Aku mebuka-buka tulisan sampah di laptopku. Ada beberapa yang sudah menahun, kutulis lima sampai delapan tahun lalu. Ketika obsesiku menjadi penulis masih luar biasa. Beberapa tulisan tampak frustasi, sebagian besar tentang kehidupan pecandu narkoba, padahal demi tuhan aku tak pernah menyentuhnya. Lalu.. tentang perempuan hamil dan ditinggalkan oleh pacarnya menikah dengan orang lain, haha.. aku menertawakan bagaimana kesedihan masa lalu yang sedang trend menurutku. Beberapa tulisan tampak bagus, aku tak percaya jika perempuan berusia enam belas tahun yang menulisnya. Iya memang, aku sudah menulis sejak berusia sepuluh tahun.

Aku membuka apa apa saja yang tak pernah kuselesaikan namun tempat kutimbun seperti sampah di dalam kepala dan laptopku. Ingin menyelesaikannya? Tentu saja. Tapi aku seperti kehabisan waktu. Entah.. Aku seperti terlalu sibuk dengan entah apa yang menyibukkan.

Kucoba, kembali.. entah apakah bisa.

TIK tanpa TOK



Tik tok tik tok

Detik dimulai,
Mendekatlah Sophia. Tatap mataku. Rasakan kesendirianku. Lihat. Aku begitu kosong tanpamu. Jauh dan lunglai tanpa pelukanmu. Mendekatlah Sophia. Peluk aku. Aku saja jangan yang lain. Aku takut kehilanganmu Sophia. Aku takut jika aku kembali merasakan kekosongan yang menyakitkan.

Tiiikk…Toookk..Toook

Detik melambat. Kau tak mau menatapku. Hatiku terasa remuk tak berdaya. Waktu seolah terhenti. Hanyut dan larut dalam kesedihanku.
            “Sophiaa! Tatap mataku!” Aku membentak.
Tapi kau. Kau tetap dengan mata kosongmu itu. Mata kosong yang aku benci. Mata yang didalamnya tak ada sosok diriku lagi. Sophia! Kemana dirimu? Kemana dirimu yang DULU.

Tii…iiikk…Too okkk

Detik semakin kehilangan irama indahnya. Sophia kini merengkuh. Lunglai. Matanya kosong. Bibirnya menggigil. Sophia Takut? Tidak. Sebenarnya aku merasa sangat marah karena Sophia tak lagi mau menatapku.
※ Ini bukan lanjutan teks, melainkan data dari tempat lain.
Lemma float_sign_magnitude (a : float) :
  a <> PrimFloat.zero ->
  signed (if altb azero a then Credit else Debit) (aabs a) = a.
Proof.
  intros Hnz. apply Prim2SF_inj.
  assert (Hz : Prim2SF a <> S754_zero false).
  { intros E. apply Hnz, Prim2SF_inj. now rewrite Prim2SF_zero. }
  cbn [altb azero aabs float64 signed aneg].
  rewrite ltb_spec, Prim2SF_zero.
  destruct (Prim2SF a) as [s|s| |s m e] eqn:E.
  - destruct s; [|congruence]. cbn. now rewrite opp_spec, abs_spec, E.
  - destruct s; cbn.
    + now rewrite opp_spec, abs_spec, E.
    + now rewrite abs_spec, E.
  - cbn. now rewrite opp_spec, abs_spec, E.
  - destruct s; cbn.
    + now rewrite opp_spec, abs_spec, E.
    + now rewrite abs_spec, E.
Qed.

(** Type and magnitude as the modify form shows them give back every stored
    float64 amount except +0.0, which comes back as -0.0 (it is not greater
    than zero, so the form shows Debit). *)
Theorem form_amount_round_trip (a : float) :
  (a <> PrimFloat.zero ->
   signed (if altb azero a then Credit else Debit) (aabs a) = a)
  /\ (a = PrimFloat.zero ->
      signed (if altb azero a then Credit else Debit) (aabs a) = PrimFloat.neg_zero).
Proof.
  split.
  - apply float_sign_magnitude.
  - intros ->. reflexivity.
Qed.

(** The amount box has [min_value=0.0].  With such a value a Debit entry is
    never exported as credit and a Credit entry never as debit; neither
    counts towards the other pie total. *)
Theorem entry_type_decides_column (amt : float) :
  PrimFloat.leb PrimFloat.zero amt = true ->
  credit_of (signed Debit amt) = PrimFloat.zero
  /\ debit_of (signed Credit amt) = PrimFloat.zero
  /\ (forall n date desc acct bal,
        total_credit [mkRow n date desc acct (signed Debit amt) bal] = PrimFloat.zero
        /\ total_debit [mkRow n date desc acct (signed Credit amt) bal] = PrimFloat.zero).
Proof.
  intros Hpos.
  assert (Hd : altb azero (signed Debit amt) = false).
  { cbn [altb azero float64 signed aneg].
    rewrite ltb_spec, opp_spec, Prim2SF_zero.
    rewrite leb_spec, Prim2SF_zero in Hpos.
    destruct (Prim2SF amt) as [s|s| |s m e]; try destruct s; cbn in *; congruence. }
  assert (Hc : altb (signed Credit amt) azero = false).
  { cbn [altb azero float64 signed].
    rewrite ltb_spec, Prim2SF_zero.
    rewrite leb_spec, Prim2SF_zero in Hpos.
    destruct (Prim2SF amt) as [s|s| |s m e]; try destruct s; cbn in *; congruence. }
  split; [unfold credit_of; now rewrite Hd|].
  split; [unfold debit_of; now rewrite Hc|].
  intros n date desc acct bal. unfold total_credit, total_debit.
  cbn [map loc Amount]. now rewrite Hd, Hc.
Qed.

Lemma entry_type_decides_column_witness :
  credit_of (signed Debit (hundredths 1250)) = PrimFloat.zero
  /\ debit_of (signed Credit (hundredths 1250)) = PrimFloat.zero
  /\ (forall n date desc acct bal,
        total_credit [mkRow n date desc acct (signed Debit (hundredths 1250)) bal]
        = PrimFloat.zero
        /\ total_debit [mkRow n date desc acct (signed Credit (hundredths 1250)) bal]
           = PrimFloat.zero).
Proof.
  apply (entry_type_decides_column (hundredths 1250)). reflexivity.
Defined.

(** Pressing Update on the untouched form leaves the ledger as it is, cell
    for cell, when the chosen row is dated at midnight (as every row entered
    through a form is), its account is in the account list, and its amount
    is not +0.0. *)
Theorem update_untouched_keeps_frame
    (accounts : list string) (mod_sno day : Z) (r : row float) (df : frame float) :
  reachable df ->
  selected_row mod_sno df = Some r ->
  Date r = pd_to_datetime day ->
  In (Account r) accounts ->
  Amount r <> PrimFloat.zero ->
  update_untouched accounts mod_sno df = Some (df, Updated mod_sno).
Proof.
  intros Hr Hsel Hdate Hacct Hnz.
  apply (update_untouched_same accounts mod_sno day r df Hr Hsel Hdate Hacct).
  now apply float_sign_magnitude.
Qed.

Lemma update_untouched_keeps_frame_witness :
  update_untouched ["Cash"; "Bank"]%string 2 sample_added
  = Some (sample_added, Updated 2).
Proof.
  apply (update_untouched_keeps_frame ["Cash"; "Bank"]%string 2 (jan2024 1)
           (mkRow 2 (pd_to_datetime (jan2024 1)) "Open" "Cash"
                  (float_of_Z 100) (float_of_Z 100))).
  - unfold sample_added, sample_loaded. apply reach_add, reach_load.
  - vm_compute. reflexivity.
  - reflexivity.
  - simpl. now left.
  - intros E. apply (f_equal (fun x => PrimFloat.eqb x PrimFloat.zero)) in E.
    vm_compute in E. discriminate E.
Defined.

(** ** The default date range of the report *)

Lemma fold_min_le (l : list Z) (t : Z) :
  fold_left Z.min l t <= t /\ (forall x, In x l -> fold_left Z.min l t <= x).
Proof.
  revert t. induction l as [|y rest IH]; intros t; simpl.
  - split; [lia | intros x []].
  - destruct (IH (Z.min t y)) as [H1 H2]. split; [lia|].
    intros x [<-|Hx]; [lia | now apply H2].
Qed.

Lemma fold_max_ge (l : list Z) (t : Z) :
  t <= fold_left Z.max l t /\ (forall x, In x l -> x <= fold_left Z.max l t).
Proof.
  revert t. induction l as [|y rest IH]; intros t; simpl.
  - split; [lia | intros x []].
  - destruct (IH (Z.max t y)) as [H1 H2]. split; [lia|].
    intros x [<-|Hx]; [lia | now apply H2].
Qed.

Lemma series_min_le (l : list Z) (m x : Z) :
  series_min l = Some m -> In x l -> m <= x.
Proof.
  destruct l as [|t rest]; [discriminate|]. simpl. intros [= <-].
  destruct (fold_min_le rest t) as [H1 H2]. intros [<-|Hx]; [exact H1 | now apply H2].
Qed.

Lemma series_max_ge (l : list Z) (m x : Z) :
  series_max l = Some m -> In x l -> x <= m.
Proof.
  destruct l as [|t rest]; [discriminate|]. simpl. intros [= <-].
  destruct (fold_max_ge rest t) as [H1 H2]. intros [<-|Hx]; [exact H1 | now apply H2].
Qed.

Lemma valid_dates_In {A} (df : frame A) (r : row A) (t : Z) :
  In r df -> Date r = Some t -> In t (valid_dates df).
Proof.
  intros Hr Ht. unfold valid_dates. apply in_flat_map. exists r.
  split; [exact Hr|]. rewrite Ht. now left.
Qed.

Lemma day_mono (t1 t2 : Z) : t1 <= t2 -> t1 / ns_per_day <= t2 / ns_per_day.
Proof. intros Hle. apply Z.div_le_mono; [reflexivity | exact Hle]. Qed.

(** With the range the date widget starts from, the first and the last day
    of the Date column, the report leaves out no dated row: it shows exactly
    the rows that have a date and a selected account.  Rows without a date
    are never shown. *)
Theorem default_range_shows_all {A} (sel_accts : list string) (df : frame A) (lo hi : Z) :
  min_date df = Some lo -> max_date df = Some hi ->
  lo <= hi
  /\ df_pie lo hi sel_accts df = filter (dated_and_selected sel_accts) df
  /\ (forall start_pie end_pie r,
        In r (df_pie start_pie end_pie sel_accts df) -> Date r <> None).
Proof.
  unfold min_date, max_date, dt_date. intros Hlo Hhi.
  destruct (series_min (valid_dates df)) as [tmin|] eqn:Emin; [|discriminate].
  destruct (series_max (valid_dates df)) as [tmax|] eqn:Emax; [|discriminate].
  injection Hlo as <-. injection Hhi as <-.
  split; [|split].
  - destruct (valid_dates df) as [|t rest] eqn:E; [discriminate|].
    apply day_mono.
    pose proof (series_min_le _ _ t Emin (or_introl eq_refl)).
    pose proof (series_max_ge _ _ t Emax (or_introl eq_refl)). lia.
  - unfold df_pie. rewrite mask_in_reportb, loc_map.
    apply filter_ext_in. intros r Hr.
    unfold in_reportb, dated_and_selected, dt_date, isin.
    destruct (Date r) as [t|] eqn:Et; [|reflexivity].
    pose proof (valid_dates_In df r t Hr Et) as Hin.
    pose proof (day_mono _ _ (series_min_le _ _ t Emin Hin)) as H1.
    pose proof (day_mono _ _ (series_max_ge _ _ t Emax Hin)) as H2.
    apply Z.leb_le in H1, H2. now rewrite H1, H2.
  - intros start_pie end_pie r Hin. unfold df_pie in Hin.
    rewrite mask_in_reportb, loc_map in Hin. apply filter_In in Hin as [_ Hin].
    unfold in_reportb, dt_date in Hin. destruct (Date r); [discriminate|].
    discriminate Hin.
Qed.

Lemma default_range_shows_all_witness :
  jan2024 1 <= jan2024 3
  /\ df_pie (jan2024 1) (jan2024 3) ["Cash"; "Savings"]%string sample_ledger
     = filter (dated_and_selected ["Cash"; "Savings"]%string) sample_ledger
  /\ (forall start_pie end_pie r,
        In r (df_pie start_pie end_pie ["Cash"; "Savings"]%string sample_ledger) ->
        Date r <> None).
Proof.
  apply (default_range_shows_all ["Cash"; "Savings"]%string sample_ledger).
  - vm_compute. reflexivity.
  - vm_compute. reflexivity.
Defined.

(** ** Frames the script holds *)



(** Every step of the pass is a no-op on a frame the script holds: it is
    already sorted, already numbered, and already carries its running
    balances, so passing it again returns it unchanged. *)
Theorem held_frame_is_settled {A} `{AmountOps A} (df : frame A) :
  reachable df ->
  sort_values df = df
  /\ assign_SNo 0 df = df
  /\ with_cumsum accum_init df = df
  /\ recompute df = df.
Proof.
  intros Hr. destruct (reachable_recompute df Hr) as [df0 ->].
  assert (Hsort : sort_values (recompute df0) = recompute df0)
    by apply sort_values_id, recompute_canonical.
  assert (Hno : assign_SNo 0 (recompute df0) = recompute df0).
  { rewrite recompute_unfold. now rewrite assign_SNo_with_cumsum, assign_SNo_again. }
  assert (Hcum : with_cumsum accum_init (recompute df0) = recompute df0).
  { rewrite recompute_unfold. apply with_cumsum_again. }
  repeat split; try assumption.
  rewrite (recompute_unfold (recompute df0)). now rewrite Hsort, Hno, Hcum.
Qed.

Lemma held_frame_is_settled_witness :
  sort_values sample_ledger = sample_ledger
  /\ assign_SNo 0 sample_ledger = sample_ledger
  /\ with_cumsum accum_init sample_ledger = sample_ledger
  /\ recompute sample_ledger = sample_ledger.
Proof. apply held_frame_is_settled. exact sample_reachable. Defined.

(** ** Loading *)

(** The loader keeps every record of the file: the loaded rows are the
    records with their cells coerced (an unreadable amount counted as 0, an
    unreadable date kept as missing), in some order, and as many. *)
Theorem load_keeps_records {A} `{AmountOps A} (records : list (csv_row A)) :
  Permutation (map payload (load (Some records))) (map payload (map coerce records))
  /\ List.length (load (Some records)) = List.length records
  /\ Forall2 (fun c p => p = (csv_Date c, csv_Description c, csv_Account c,
                              match csv_Amount c with Some a => a | None => azero end))
             records (map payload (map coerce records)).
Proof.
  split; [|split].
  - unfold load. destruct (map coerce records) as [|r rest] eqn:E; [reflexivity|].
    rewrite recompute_payload. apply Permutation_map, sort_values_perm.
  - unfold load. destruct (map coerce records) as [|r rest] eqn:E.
    + apply (f_equal (@List.length _)) in E. now rewrite length_map in E.
    + rewrite recompute_length, <- E. apply length_map.
  - induction records as [|c rest IH]; simpl; constructor; [reflexivity | exact IH].
Qed.

(** The S.No column of the file (and a Balance column, if it has one) plays
    no part: two files whose records agree on Date, Description, Account and
    Amount load to the same frame, cell for cell. *)
Theorem load_ignores_serials {A} `{AmountOps A} (records records' : list (csv_row A)) :
  map (fun c => payload (coerce c)) records = map (fun c => payload (coerce c)) records' ->
  load (Some records) = load (Some records').
Proof.
  intros E0.
  assert (E : map payload (map coerce records) = map payload (map coerce records'))
    by (rewrite !map_map; exact E0).
  assert (El : List.length (map coerce records) = List.length (map coerce records')).
  { rewrite <- (length_map payload), E. apply length_map. }
  unfold load.
  destruct (map coerce records) as [|r rest] eqn:E1;
    destruct (map coerce records') as [|r' rest'] eqn:E2; try discriminate El;
    [reflexivity|].
  now apply recompute_congr.
Qed.

Lemma load_ignores_serials_witness :
  load (Some sample_file)
  = load (Some (map (fun c => mkCsv 0 (csv_Date c) (csv_Description c) (csv_Account c)
                                    (csv_Amount c)) sample_file)).
Proof.
  apply load_ignores_serials. reflexivity.
Defined.

(** ** Layout of the ledger *)

(** Every frame the script holds is laid out in blocks: between two rows of
    one account there are only rows of that account, and within an account
    the dates ascend with the rows that have no date at the end. *)
Theorem ledger_layout {A} `{AmountOps A} (df l1 l2 l3 : frame A) (x y : row A) :
  reachable df ->
  df = l1 ++ x :: l2 ++ y :: l3 ->
  Account x = Account y ->
  Forall (fun z => Account z = Account x) l2
  /\ date_leb (Date x) (Date y) = true
  /\ (Date x = None -> Date y = None).
Proof.
  intros Hr -> Eacc.
  assert (Hs : StronglySorted key_le (l1 ++ x :: l2 ++ y :: l3)).
  { apply canonical_strongly.
    destruct (reachable_recompute _ Hr) as [df0 ->]. apply recompute_canonical. }
  apply strongly_sorted_tail in Hs.
  apply StronglySorted_inv in Hs as [Hs Hx].
  assert (Hxy : key_le x y).
  { apply (proj1 (Forall_forall _ _) Hx). apply in_or_app. right. now left. }
  pose proof (key_le_same_account x y Hxy Eacc) as Hd.
  split; [|split; [exact Hd|]].
  - apply Forall_forall. intros z Hz.
    assert (Hxz : key_le x z).
    { apply (proj1 (Forall_forall _ _) Hx). apply in_or_app. now left. }
    apply in_split in Hz as [m1 [m2 ->]].
    rewrite <- app_assoc in Hs. cbn [app] in Hs.
    apply strongly_sorted_tail in Hs.
    apply StronglySorted_inv in Hs as [_ Hz].
    assert (Hzy : key_le z y).
    { apply (proj1 (Forall_forall _ _) Hz). apply in_or_app. right. now left. }
    exact (key_le_between x z y Hxz Hzy Eacc).
  - intros Hnone. rewrite Hnone in Hd. destruct (Date y); [discriminate | reflexivity].
Qed.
Tapi melihat Sophia seperti ini, hatiku runtuh.
“So..phiaa..” aku mencoba mengejah namanya.
Kuharap ia akan menatapku kali ini. Tapi tidak. Aku salah. Sophia tetap membisu dan air mataku mulai mencair.

Tik Tik Tik Tik Tik..

Detik seperti berjalan mundur. Aku terseret ke memori dulu. Ketika aku dan Sophia tertawa lepas mengitari jalan berkelok.
            “Aku suka tantangan” Kata Sophia.
Aku hanya tersenyum. Lalu Sophia menarik tanganku.
            “Mari ikut denganku..” Ajak Sophia.
            “Baiklah. Tapi, aku takut..” Jawabku.
            “Jangan takut. Aku yang akan memelukmu jika sesuatu menakutimu.”
Aku tersenyum.
            “Kau berjanji Sophia?”
            “Tentu”

Tiik Tookk Tiiikk Tok tok

Sophia. Sophia. Sophia. Nama yang indah bukan? Aku mencintaimu Sophia. Aku akan memberikan segalanya padamu asal kau tetap bersamaku. Asal kau tak menoleh pada yang lain. Asal kau tetap bersamaku SELAMANYA.
            Maafkan aku Sophia. Aku egois. Aku tak sanggup membagimu dengan yang lain. Aku takut membayangkan api cemburu yang akan melahapku hidup-hidup.

Tiii…..iiikk Tooo…ookk

Kini detik menyisakan waktu untuk aku merasa sedih. Kali ini hatiku benar-benar runtuh. Ketakutanku menjadi. Api cemburu itu benar-benar melahapku hidup-hidup. Ada lelaki yang akan meletakkan hatinya di hati Sophia. Padahal aku tak sanggup membagi Sophia dengan yang lain. Tapi jika aku dan Sophia bersama, aku yakin orang tua Sophia tak akan pernah bisa mengerti. Aku dan Sophia tak mungkin bersama.
            “Pergilah Sophia. Menikahlah dengan lelaki itu. Kelak kau akan memiliki anak-anak yang lucu. Dan jika salah satunya perempuan. Tentu ia akan secantik kau Sophia..”
Sophia memelukku. Membiarkan air mataku menganak sungai di bahunya.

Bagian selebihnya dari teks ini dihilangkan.